Metropolitan News-Enterprise

 

Wednesday, June 4, 2025

 

Page 3

 

Court of Appeal:

Property Manager May Be Liable for Attack by Squatter’s Dogs

Fact That Animals Were Not Owned by Trustee of Trust That Holds Title to Realty Is Not Determinative, Opinion Says; What Matters, It Declares, Is Control of the Land and Whether There Was a Failure to Prevent Foreseeable Harm

 

By a MetNews Staff Writer

 

Div. Three of the Fourth District Court of Appeal yesterday held that the trustee of a trust that owns a parcel of unoccupied property might be liable to a woman who was attacked, while on the sidewalk, by two large pit bulls belonging to a squatter.

The squatter was William Hewett, the former owner of the property, who, following a foreclosure sale, refused to move. He or a real estate agent had left the gate open.

Yesterday’s unpublished opinion reverses a summary judgment granted by Riverside Superior Court Judge Godofredo Magno in favor of the trustee, David Kerrigan. In ruling, Magno explained:

“Here, Defendant submits a declaration stating he never owned the dogs or the property where the dogs came from and attacked Plaintiff….In opposition, Plaintiff provides no evidence to the contrary. There is no evidence to create a triable issue as to whether Kerrigan owned or kept the dogs or the property.”

Ownership of the dogs was not germane, Justice Martha K. Gooding said in yesterday’s opinion; declaring that what matters is whether Kerrigan had control of the property and failed to take reasonable steps to protect passersby from harm in light of foreseeable peril.

Civil Code §1714

She pointed to Civil Code §1714 which says:

“Everyone is responsible...for an injury occasioned to another by his or her want of ordinary care or skill in the management of his or her property....”

Finding that Kerrigan had control of the property notwithstanding occupancy by Hewitt, the jurist wrote:

“Kerrigan was not a landlord, and Hewett, the dogs’ owner, was not a tenant with the right to exclusive control and possession of the property. Hewett was a squatter and therefore was not in lawful possession of the property….And the evidence before the trial court showed that at the time of the attack, (1) Kerrigan was aware the dogs were living with Hewett on the property, (2) the property was listed for sale and Kerrigan, through his agent, was inviting potential buyers and/or their agents to enter and exit the property through the front gate that secured the property, and (3) the landowner owned and controlled the property from which the dogs escaped.

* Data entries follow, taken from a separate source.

(** Cancelling does not change who started whom. *)
Lemma child_of_cancel_ids now ids d p c : child_of (cancel_ids now ids d).1 p c ↔ child_of d p c.
Proof.
  unfold child_of. rewrite lookup_cancel_ids. destruct (workflow_status d !! c) as [r|]; simpl.
  - split; intros (r' & [= <-] & Hp); eexists; (split; [done|]).
    + by destruct (_ && _).
    + by destruct (_ && _).
  - by split; intros (? & ? & _).
Qed.

(** The cascade cancels what the search visits. *)
Lemma lookup_cancel_search now fuel visited frontier d R d' :
  frontier ⊆ visited →
  search (λ fr d, (cancel_ids now fr d).1) get_direct_children fuel visited frontier d = Some (R, d') →
  ∀ i, workflow_status d' !! i =
    (λ r, if bool_decide (i ∈ frontier ∨ (i ∈ R ∧ i ∉ visited)) && not_complete (ws_status r)
          then cancelled_row now r else r) <$> workflow_status d !! i.
Proof.
  revert visited frontier d. induction fuel as [|fuel IH]; intros vis [|x fr] d Hsub; cbn [search];
    [|done| |].
  1, 2: intros [= <- <-] i; rewrite bool_decide_eq_false_2 by (rewrite elem_of_nil; tauto);
    by destruct (workflow_status d !! i).
  set (d1 := (cancel_ids now (x :: fr) d).1).
  set (new := filter (λ c, c ∉ vis) (get_direct_children d1 (x :: fr))).
  intros Hs i. assert (new ⊆ vis ++ new) as Hn by (intros y Hy; apply elem_of_app; by right).
  rewrite (IH _ _ _ Hn Hs i). subst d1. rewrite lookup_cancel_ids.
  assert (vis ++ new ⊆ R) as HR by (eapply search_grows; exact Hs).
  destruct (workflow_status d !! i) as [r|]; simpl; [|done]. f_equal.
  destruct (decide (i ∈ x :: fr)) as [Hi|Hi].
  - rewrite (bool_decide_eq_true_2 (i ∈ x :: fr)), (bool_decide_eq_true_2 (i ∈ x :: fr ∨ i ∈ R ∧ i ∉ vis)) by auto.
    rewrite (bool_decide_eq_false_2 (i ∈ new ∨ _)); [done|].
    intros [[Hni _]%list_elem_of_filter|[_ Hni]]; [by apply Hni, Hsub|].
    apply Hni, elem_of_app. left. by apply Hsub.
  - rewrite (bool_decide_eq_false_2 (i ∈ x :: fr)) by done. simpl.
    assert (bool_decide (i ∈ new ∨ i ∈ R ∧ i ∉ vis ++ new) =
            bool_decide (i ∈ x :: fr ∨ i ∈ R ∧ i ∉ vis)) as ->; [|done].
    apply bool_decide_ext. rewrite elem_of_app. split.
    + intros [Hni|[? ?]]; [|tauto]. right. split; [apply HR, elem_of_app; by right|].
      by apply list_elem_of_filter in Hni as [? _].
    + intros [?|[? ?]]; [done|]. destruct (decide (i ∈ new)); tauto.
Qed.

(** *** Recovery *)

Lemma conflict_message_identity r r' status :
  same_identity r r' → conflict_message r' status = conflict_message r status.
Proof. unfold same_identity, conflict_message. by intros [= -> -> -> _ _ _ _ _]. Qed.

Lemma existing_row_owner now status b r : ws_owner_xid (existing_row now status b r) = ws_owner_xid r.
Proof. pose proof (existing_row_identity now status b r) as Hid. by injection Hid. Qed.

Lemma existing_row_attempts now status r n :
  ws_status r = PENDING → ws_recovery_attempts r = Some n →
  ws_recovery_attempts (existing_row now status true r) = Some (n + 1)%Z.
Proof.
  intros Hp Hn. unfold existing_row. rewrite Hp. simpl.
  destruct (is_enqueued_status (wi_status status)); simpl; by rewrite Hn.
Qed.

(** The row while a pending workflow is recovered: it counts the attempts. *)
Lemma recoveries_row k nows xids status m d r :
  workflow_status d !! wi_workflow_uuid status = Some r → conflict_message r status = None →
  ws_status r = PENDING → ws_recovery_attempts r = Some 1%Z → (Z.of_nat k ≤ m)%Z →
  ∃ rk, workflow_status (recoveries k nows xids status m d) !! wi_workflow_uuid status = Some rk ∧
    conflict_message rk status = None ∧ ws_status rk = PENDING ∧
    ws_recovery_attempts rk = Some (1 + Z.of_nat k)%Z ∧ ws_owner_xid rk = ws_owner_xid r.
Proof.
  intros Hr Hc Hp Ha. induction k as [|k IH]; intros Hk; [by exists r|].
  destruct (IH ltac:(lia)) as (rk & Hrk & Hck & Hpk & Hak & Hok). cbn [recoveries].
  rewrite (init_workflow_existing _ _ _ _ _ _ _ rk Hrk Hck). cbn [orb]. cbv zeta.
  set (r' := existing_row (nows k) status true rk).
  assert (ws_status r' = PENDING) as Hp' by (rewrite <- Hpk; apply existing_row_status).
  assert (ws_recovery_attempts r' = Some (1 + Z.of_nat (S k))%Z) as Ha'.
  { subst r'. rewrite (existing_row_attempts _ _ _ _ Hpk Hak). f_equal. lia. }
  assert (exceeds_attempts r' (Some m) (xids k) = Ok false) as ->.
  { unfold exceeds_attempts. rewrite Hp', Ha'. simpl. by rewrite bool_decide_eq_false_2 by lia. }
  simpl. exists r'. rewrite lookup_insert_eq. repeat split; try done.
  - rewrite <- Hck. apply conflict_message_identity, existing_row_identity.
  - rewrite <- Hok. apply existing_row_owner.
Qed.

(** *** The cascade *)

Lemma cancel_search_facts now ids d :
  ∃ R d', search (λ fr d, (cancel_ids now fr d).1) get_direct_children (children_fuel d) ids ids d
          = Some (R, d') ∧ ∀ y, y ∈ R ↔ y ∈ ids ∨ ∃ x, x ∈ ids ∧ tc (child_of d) x y.
Proof.
  set (I := λ d', ∀ p c, child_of d' p c ↔ child_of d p c).
  assert (∀ xs s, I s → I (cancel_ids now xs s).1) as HvI.
  { intros xs s Hs p c. rewrite child_of_cancel_ids. apply Hs. }
  assert (∀ s xs y, I s → y ∈ get_direct_children s xs ↔ ∃ x, x ∈ xs ∧ child_of d x y) as Hkids.
  { intros s xs y Hs. rewrite elem_of_get_direct_children. unfold I in Hs. by setoid_rewrite Hs. }
  destruct (search_total _ get_direct_children I (child_of d) (dom (workflow_status d)) HvI Hkids
              (child_of_dom d) (children_fuel d) ids ids d) as [[R d'] Hs];
    [by intros ??|apply children_fuel_enough|].
  exists R, d'. split; [exact Hs|].
  eapply (search_reachable _ _ I (child_of d) HvI Hkids _ ids ids d R d'); [by intros ??|exact Hs|done].
Qed.

Lemma reachable_child_tc d ids i :
  reachable_child d ids i ↔ i ∈ ids ∨ ∃ x, x ∈ ids ∧ tc (child_of d) x i.
Proof.
  unfold reachable_child. split.
  - intros (x & Hx & [->|Hxi]%rtc_tc); eauto.
  - intros [Hi|(x & Hx & Hxi)]; [by exists i|]. exists x. split; [done|by apply tc_rtc].
Qed.

Lemma check_workflow_result_success `{Codecs} serializer d id r :
  workflow_status d !! id = Some r → ws_status r = SUCCESS →
  check_workflow_result serializer d id =
  match deserialize_value (ws_output r) (ws_serialization r) serializer with
  | Ok v => Ok (Some v)
  | Err e => Err e
  end.
Proof.
  intros Hr Hs. unfold check_workflow_result, read_workflow_result_row. rewrite Hr. cbn. by rewrite Hs.
Qed.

“Under these facts, there is no public policy reason like that applicable to landlords to deviate from the general statutory duty imposed on landowners by Civil Code section 1714.”

Foreseeability Factor

Gooding went on to say:

“The issue here is whether the presence of two large pit bulls roaming unrestrained on the property at a time when the property was occupied by a squatter and in the process of being sold created a general risk of foreseeable injury—the possibility the dogs would attack a passerby. We conclude the answer is yes. It was foreseeable the gate might be left open while the property was being shown to potential buyers, or by Hewett, and the dogs would escape and harm someone.”

Summary judgment was in favor of Kerrigan, as an individual, was proper, she said, because the trust, not he, owned the property.

She mentioned in a footnote that just after the attack by the pit bulls on the plaintiff, Mirna Mirella Estala, the body of Hewett was found “in an advanced stage of decomposition.”

The case is Estala v. Kerrigan, G063582.